Segment Open
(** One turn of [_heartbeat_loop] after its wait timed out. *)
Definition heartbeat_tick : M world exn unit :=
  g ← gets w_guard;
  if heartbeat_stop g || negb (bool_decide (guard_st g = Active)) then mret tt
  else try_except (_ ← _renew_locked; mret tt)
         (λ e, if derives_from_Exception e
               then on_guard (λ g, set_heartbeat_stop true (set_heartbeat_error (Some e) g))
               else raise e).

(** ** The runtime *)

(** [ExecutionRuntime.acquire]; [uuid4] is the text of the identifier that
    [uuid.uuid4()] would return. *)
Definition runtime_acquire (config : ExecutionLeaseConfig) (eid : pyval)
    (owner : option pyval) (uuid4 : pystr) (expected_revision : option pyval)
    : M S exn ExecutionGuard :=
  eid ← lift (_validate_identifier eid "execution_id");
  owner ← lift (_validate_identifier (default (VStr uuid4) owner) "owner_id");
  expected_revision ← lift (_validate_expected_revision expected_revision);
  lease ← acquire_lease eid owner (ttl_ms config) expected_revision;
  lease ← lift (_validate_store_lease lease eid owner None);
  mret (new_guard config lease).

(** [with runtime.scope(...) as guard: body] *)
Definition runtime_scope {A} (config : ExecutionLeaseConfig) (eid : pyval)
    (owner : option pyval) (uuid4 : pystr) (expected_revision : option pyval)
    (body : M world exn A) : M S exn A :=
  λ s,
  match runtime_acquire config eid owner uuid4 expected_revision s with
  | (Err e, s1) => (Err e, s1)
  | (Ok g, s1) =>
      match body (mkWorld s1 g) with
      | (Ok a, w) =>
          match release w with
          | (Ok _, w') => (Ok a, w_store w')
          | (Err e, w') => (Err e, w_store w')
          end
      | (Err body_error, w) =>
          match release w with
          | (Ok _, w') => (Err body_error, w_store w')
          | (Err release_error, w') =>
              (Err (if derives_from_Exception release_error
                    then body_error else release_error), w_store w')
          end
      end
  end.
Segment Closed
Segment Open
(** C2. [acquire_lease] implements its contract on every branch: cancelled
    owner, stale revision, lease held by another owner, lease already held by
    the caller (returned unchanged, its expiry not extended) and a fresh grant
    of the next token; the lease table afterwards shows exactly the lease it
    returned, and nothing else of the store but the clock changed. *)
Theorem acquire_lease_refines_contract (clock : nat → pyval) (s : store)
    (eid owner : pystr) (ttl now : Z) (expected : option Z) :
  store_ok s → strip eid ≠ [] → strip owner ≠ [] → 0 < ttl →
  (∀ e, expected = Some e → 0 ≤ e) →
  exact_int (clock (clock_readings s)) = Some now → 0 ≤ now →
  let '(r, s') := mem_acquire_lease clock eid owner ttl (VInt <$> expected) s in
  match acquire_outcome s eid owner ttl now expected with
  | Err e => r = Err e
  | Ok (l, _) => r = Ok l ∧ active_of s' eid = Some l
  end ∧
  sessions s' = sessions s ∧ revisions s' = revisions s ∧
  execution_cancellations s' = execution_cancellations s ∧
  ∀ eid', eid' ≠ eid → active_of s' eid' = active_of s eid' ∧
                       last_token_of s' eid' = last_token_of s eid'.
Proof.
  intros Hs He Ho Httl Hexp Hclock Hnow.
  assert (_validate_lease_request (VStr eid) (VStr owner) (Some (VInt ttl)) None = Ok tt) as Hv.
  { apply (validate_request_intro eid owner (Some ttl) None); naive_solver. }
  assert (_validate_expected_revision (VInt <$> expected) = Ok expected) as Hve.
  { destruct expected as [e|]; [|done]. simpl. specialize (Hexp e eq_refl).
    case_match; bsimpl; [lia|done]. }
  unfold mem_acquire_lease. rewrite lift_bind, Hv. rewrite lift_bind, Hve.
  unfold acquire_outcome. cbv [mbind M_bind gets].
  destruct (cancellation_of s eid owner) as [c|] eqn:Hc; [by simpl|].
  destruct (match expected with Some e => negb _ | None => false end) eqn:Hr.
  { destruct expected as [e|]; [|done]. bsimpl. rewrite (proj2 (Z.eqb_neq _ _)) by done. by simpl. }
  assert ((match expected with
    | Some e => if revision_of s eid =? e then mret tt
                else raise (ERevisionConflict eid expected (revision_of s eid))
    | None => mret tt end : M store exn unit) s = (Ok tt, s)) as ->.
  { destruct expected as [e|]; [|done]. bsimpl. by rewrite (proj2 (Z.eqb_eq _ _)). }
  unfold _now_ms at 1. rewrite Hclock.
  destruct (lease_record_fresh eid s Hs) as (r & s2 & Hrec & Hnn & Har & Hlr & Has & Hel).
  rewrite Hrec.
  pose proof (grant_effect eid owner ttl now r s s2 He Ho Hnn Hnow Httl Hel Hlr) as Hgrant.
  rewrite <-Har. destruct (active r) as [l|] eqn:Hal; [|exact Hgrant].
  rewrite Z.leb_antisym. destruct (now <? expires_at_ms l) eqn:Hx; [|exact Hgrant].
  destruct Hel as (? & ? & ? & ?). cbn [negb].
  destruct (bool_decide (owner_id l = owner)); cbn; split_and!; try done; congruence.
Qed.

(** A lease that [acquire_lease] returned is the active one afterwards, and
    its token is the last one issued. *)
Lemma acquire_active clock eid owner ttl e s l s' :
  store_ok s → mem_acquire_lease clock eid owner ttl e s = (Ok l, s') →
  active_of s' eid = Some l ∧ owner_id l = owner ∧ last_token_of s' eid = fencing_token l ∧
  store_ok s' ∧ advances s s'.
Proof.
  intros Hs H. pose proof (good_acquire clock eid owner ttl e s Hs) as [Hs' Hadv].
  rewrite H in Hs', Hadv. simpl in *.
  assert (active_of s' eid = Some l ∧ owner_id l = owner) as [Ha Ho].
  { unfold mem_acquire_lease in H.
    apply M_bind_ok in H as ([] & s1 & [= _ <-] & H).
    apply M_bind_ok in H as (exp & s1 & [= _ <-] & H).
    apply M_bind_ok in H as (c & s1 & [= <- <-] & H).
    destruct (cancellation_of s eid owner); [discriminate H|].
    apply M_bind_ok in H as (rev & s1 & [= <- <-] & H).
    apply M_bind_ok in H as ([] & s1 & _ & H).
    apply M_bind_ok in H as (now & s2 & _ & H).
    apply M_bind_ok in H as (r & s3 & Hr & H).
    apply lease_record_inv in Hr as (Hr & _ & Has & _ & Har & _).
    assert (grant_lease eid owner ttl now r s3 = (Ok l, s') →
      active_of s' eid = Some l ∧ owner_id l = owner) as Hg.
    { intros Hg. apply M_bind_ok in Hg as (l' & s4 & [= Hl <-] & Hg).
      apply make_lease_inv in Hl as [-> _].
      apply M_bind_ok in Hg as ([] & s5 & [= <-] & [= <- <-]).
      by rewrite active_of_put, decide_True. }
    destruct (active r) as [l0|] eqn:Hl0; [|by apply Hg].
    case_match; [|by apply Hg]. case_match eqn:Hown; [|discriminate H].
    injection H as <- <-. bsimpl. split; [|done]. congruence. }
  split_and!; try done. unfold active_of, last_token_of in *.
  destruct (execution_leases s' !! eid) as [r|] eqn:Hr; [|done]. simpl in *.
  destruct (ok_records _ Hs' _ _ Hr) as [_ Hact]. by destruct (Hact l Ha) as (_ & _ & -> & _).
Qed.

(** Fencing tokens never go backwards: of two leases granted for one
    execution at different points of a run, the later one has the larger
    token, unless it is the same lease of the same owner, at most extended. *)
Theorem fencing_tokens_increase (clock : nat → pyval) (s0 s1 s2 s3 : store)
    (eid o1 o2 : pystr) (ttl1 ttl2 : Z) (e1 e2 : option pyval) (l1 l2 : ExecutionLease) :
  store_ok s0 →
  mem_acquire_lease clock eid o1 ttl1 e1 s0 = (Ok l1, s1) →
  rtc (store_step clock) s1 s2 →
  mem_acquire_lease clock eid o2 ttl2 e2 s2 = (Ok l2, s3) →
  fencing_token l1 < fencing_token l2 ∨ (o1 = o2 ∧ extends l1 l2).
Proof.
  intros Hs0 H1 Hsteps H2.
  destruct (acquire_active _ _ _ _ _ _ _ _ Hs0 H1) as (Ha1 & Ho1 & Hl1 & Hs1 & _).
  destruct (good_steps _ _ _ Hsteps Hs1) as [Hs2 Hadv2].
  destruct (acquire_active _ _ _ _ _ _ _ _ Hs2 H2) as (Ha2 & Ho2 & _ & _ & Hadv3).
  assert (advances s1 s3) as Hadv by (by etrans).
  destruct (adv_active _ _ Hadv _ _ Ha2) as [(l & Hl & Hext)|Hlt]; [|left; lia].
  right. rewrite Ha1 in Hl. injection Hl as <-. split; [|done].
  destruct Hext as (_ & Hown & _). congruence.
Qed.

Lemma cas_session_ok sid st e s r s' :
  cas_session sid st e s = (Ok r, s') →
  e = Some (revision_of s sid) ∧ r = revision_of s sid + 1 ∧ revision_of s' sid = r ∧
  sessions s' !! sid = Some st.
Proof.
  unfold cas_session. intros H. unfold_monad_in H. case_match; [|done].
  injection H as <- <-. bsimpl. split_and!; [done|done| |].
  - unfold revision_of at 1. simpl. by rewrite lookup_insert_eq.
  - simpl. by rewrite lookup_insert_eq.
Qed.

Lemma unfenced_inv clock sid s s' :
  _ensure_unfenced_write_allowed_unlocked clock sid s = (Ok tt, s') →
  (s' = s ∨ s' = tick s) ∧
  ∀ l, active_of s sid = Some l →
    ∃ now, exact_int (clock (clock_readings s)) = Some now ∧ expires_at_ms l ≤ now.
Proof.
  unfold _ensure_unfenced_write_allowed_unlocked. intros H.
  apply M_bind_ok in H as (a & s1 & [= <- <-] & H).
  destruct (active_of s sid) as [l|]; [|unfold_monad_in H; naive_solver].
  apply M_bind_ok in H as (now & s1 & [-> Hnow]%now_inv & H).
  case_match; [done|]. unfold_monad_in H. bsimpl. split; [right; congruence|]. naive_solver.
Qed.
Segment Closed
Your objective
The lines above starting at the one that contains "else raise e)." and ending at the one that contains "lease ← lift" must be transcribed exactly, and no other lines may appear.

Written response
               else raise e).

(** ** The runtime *)

(** [ExecutionRuntime.acquire]; [uuid4] is the text of the identifier that
    [uuid.uuid4()] would return. *)
Definition runtime_acquire (config : ExecutionLeaseConfig) (eid : pyval)
    (owner : option pyval) (uuid4 : pystr) (expected_revision : option pyval)
    : M S exn ExecutionGuard :=
  eid ← lift (_validate_identifier eid "execution_id");
  owner ← lift (_validate_identifier (default (VStr uuid4) owner) "owner_id");
  expected_revision ← lift (_validate_expected_revision expected_revision);
  lease ← acquire_lease eid owner (ttl_ms config) expected_revision;
  lease ← lift (_validate_store_lease lease eid owner None);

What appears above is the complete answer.